BEGIN

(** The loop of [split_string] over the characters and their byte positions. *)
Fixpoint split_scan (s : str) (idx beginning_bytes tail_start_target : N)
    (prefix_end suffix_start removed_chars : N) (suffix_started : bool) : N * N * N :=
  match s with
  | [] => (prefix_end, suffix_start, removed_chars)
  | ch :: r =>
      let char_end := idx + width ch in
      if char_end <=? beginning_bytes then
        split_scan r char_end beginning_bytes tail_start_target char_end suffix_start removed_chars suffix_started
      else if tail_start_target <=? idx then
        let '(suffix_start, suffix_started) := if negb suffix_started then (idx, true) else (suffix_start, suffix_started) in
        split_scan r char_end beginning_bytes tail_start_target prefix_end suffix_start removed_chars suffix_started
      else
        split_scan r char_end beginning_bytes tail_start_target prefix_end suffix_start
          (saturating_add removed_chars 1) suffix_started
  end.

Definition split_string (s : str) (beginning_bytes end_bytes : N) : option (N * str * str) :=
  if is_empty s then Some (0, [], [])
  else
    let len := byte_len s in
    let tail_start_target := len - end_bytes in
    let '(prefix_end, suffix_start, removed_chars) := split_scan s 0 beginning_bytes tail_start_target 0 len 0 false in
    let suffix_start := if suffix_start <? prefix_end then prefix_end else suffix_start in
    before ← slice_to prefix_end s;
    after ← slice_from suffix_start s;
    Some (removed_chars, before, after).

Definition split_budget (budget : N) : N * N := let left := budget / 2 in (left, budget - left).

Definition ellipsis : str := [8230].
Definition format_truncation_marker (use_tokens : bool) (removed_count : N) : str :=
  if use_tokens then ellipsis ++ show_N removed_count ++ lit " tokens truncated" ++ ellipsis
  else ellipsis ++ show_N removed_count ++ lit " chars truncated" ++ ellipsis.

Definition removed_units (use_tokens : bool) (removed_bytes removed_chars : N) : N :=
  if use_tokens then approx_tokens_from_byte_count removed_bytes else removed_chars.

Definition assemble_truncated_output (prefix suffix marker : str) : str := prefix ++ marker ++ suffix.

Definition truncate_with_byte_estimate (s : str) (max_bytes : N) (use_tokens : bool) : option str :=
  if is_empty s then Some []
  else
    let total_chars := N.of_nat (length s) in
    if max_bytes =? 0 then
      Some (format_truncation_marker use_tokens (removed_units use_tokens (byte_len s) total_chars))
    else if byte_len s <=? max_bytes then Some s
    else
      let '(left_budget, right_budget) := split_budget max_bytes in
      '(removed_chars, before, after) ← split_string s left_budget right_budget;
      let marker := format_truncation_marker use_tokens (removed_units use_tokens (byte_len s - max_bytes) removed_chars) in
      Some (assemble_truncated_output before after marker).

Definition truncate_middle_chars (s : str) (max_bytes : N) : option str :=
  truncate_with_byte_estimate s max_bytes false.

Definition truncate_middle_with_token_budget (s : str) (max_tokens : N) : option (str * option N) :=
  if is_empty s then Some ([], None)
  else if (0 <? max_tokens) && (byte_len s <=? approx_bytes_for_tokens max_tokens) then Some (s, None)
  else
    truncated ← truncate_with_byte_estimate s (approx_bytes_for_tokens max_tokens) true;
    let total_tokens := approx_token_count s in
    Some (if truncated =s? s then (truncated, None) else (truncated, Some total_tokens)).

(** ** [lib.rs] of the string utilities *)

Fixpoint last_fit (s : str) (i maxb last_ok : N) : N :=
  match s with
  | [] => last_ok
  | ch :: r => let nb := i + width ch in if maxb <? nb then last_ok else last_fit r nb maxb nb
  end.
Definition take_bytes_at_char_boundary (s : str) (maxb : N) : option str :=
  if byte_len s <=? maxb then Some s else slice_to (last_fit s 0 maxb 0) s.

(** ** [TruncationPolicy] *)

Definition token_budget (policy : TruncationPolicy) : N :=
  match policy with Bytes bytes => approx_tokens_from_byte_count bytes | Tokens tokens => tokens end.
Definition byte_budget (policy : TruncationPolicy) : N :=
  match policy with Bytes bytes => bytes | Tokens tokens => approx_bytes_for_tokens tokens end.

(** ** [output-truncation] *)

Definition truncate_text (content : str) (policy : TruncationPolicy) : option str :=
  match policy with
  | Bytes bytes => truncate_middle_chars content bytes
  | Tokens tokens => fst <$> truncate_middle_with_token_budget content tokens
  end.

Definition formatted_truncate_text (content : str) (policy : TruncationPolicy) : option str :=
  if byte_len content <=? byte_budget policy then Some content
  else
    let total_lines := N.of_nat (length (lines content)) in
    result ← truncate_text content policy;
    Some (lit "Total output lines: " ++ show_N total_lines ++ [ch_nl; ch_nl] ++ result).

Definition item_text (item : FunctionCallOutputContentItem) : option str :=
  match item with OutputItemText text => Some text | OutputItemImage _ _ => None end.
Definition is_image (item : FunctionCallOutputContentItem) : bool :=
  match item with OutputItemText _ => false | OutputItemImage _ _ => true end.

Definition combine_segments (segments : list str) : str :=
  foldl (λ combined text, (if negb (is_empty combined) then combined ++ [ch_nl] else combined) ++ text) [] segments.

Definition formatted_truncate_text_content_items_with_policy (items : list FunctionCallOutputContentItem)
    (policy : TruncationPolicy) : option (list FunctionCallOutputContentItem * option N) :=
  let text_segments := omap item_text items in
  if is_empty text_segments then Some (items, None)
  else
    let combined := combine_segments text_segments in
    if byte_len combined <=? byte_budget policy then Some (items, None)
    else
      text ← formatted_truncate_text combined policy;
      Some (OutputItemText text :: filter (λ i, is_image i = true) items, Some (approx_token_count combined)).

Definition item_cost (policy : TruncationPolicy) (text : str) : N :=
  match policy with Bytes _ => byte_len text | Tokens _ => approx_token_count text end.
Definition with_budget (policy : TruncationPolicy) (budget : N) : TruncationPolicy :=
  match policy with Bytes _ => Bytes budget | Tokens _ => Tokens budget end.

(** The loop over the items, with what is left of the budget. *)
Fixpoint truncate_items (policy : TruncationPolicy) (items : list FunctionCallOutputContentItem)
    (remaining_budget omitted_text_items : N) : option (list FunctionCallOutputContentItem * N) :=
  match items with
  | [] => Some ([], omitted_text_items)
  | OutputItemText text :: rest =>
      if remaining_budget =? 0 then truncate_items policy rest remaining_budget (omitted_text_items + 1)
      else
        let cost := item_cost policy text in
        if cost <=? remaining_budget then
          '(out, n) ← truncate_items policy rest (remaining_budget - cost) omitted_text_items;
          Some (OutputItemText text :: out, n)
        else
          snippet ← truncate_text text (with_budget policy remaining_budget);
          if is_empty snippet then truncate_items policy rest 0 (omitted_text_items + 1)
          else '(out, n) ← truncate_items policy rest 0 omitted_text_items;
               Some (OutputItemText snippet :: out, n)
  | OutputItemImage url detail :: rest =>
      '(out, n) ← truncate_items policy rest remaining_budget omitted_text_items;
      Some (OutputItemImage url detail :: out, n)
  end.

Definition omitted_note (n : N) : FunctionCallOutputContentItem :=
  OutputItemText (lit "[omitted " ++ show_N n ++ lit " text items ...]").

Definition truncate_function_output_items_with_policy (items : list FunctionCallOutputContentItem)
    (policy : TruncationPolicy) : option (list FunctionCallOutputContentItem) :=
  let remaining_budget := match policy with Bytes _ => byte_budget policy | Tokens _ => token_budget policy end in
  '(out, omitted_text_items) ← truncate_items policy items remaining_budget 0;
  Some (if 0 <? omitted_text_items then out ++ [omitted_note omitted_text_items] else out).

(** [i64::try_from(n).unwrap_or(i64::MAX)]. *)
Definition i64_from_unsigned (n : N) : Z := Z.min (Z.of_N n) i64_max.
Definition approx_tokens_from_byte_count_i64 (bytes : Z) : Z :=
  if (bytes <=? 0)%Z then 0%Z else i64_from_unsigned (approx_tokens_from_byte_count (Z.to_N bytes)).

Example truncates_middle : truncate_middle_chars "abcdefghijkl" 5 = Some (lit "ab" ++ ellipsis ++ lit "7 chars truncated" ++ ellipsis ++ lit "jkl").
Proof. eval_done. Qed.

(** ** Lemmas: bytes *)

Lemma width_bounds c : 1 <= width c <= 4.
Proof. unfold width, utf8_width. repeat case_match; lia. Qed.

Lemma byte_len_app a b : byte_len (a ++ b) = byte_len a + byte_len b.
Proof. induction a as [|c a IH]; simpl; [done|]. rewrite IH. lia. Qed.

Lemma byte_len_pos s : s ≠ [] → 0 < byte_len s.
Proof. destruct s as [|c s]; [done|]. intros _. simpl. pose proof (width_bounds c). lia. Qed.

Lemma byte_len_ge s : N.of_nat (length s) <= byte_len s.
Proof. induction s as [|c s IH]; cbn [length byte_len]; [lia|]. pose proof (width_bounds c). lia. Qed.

END

Instructions to follow — Search the records for lines holding the word "result", then copy each line you find.

Response box —
    result ← truncate_text content policy;
    Some (lit "Total output lines: " ++ show_N total_lines ++ [ch_nl; ch_nl] ++ result).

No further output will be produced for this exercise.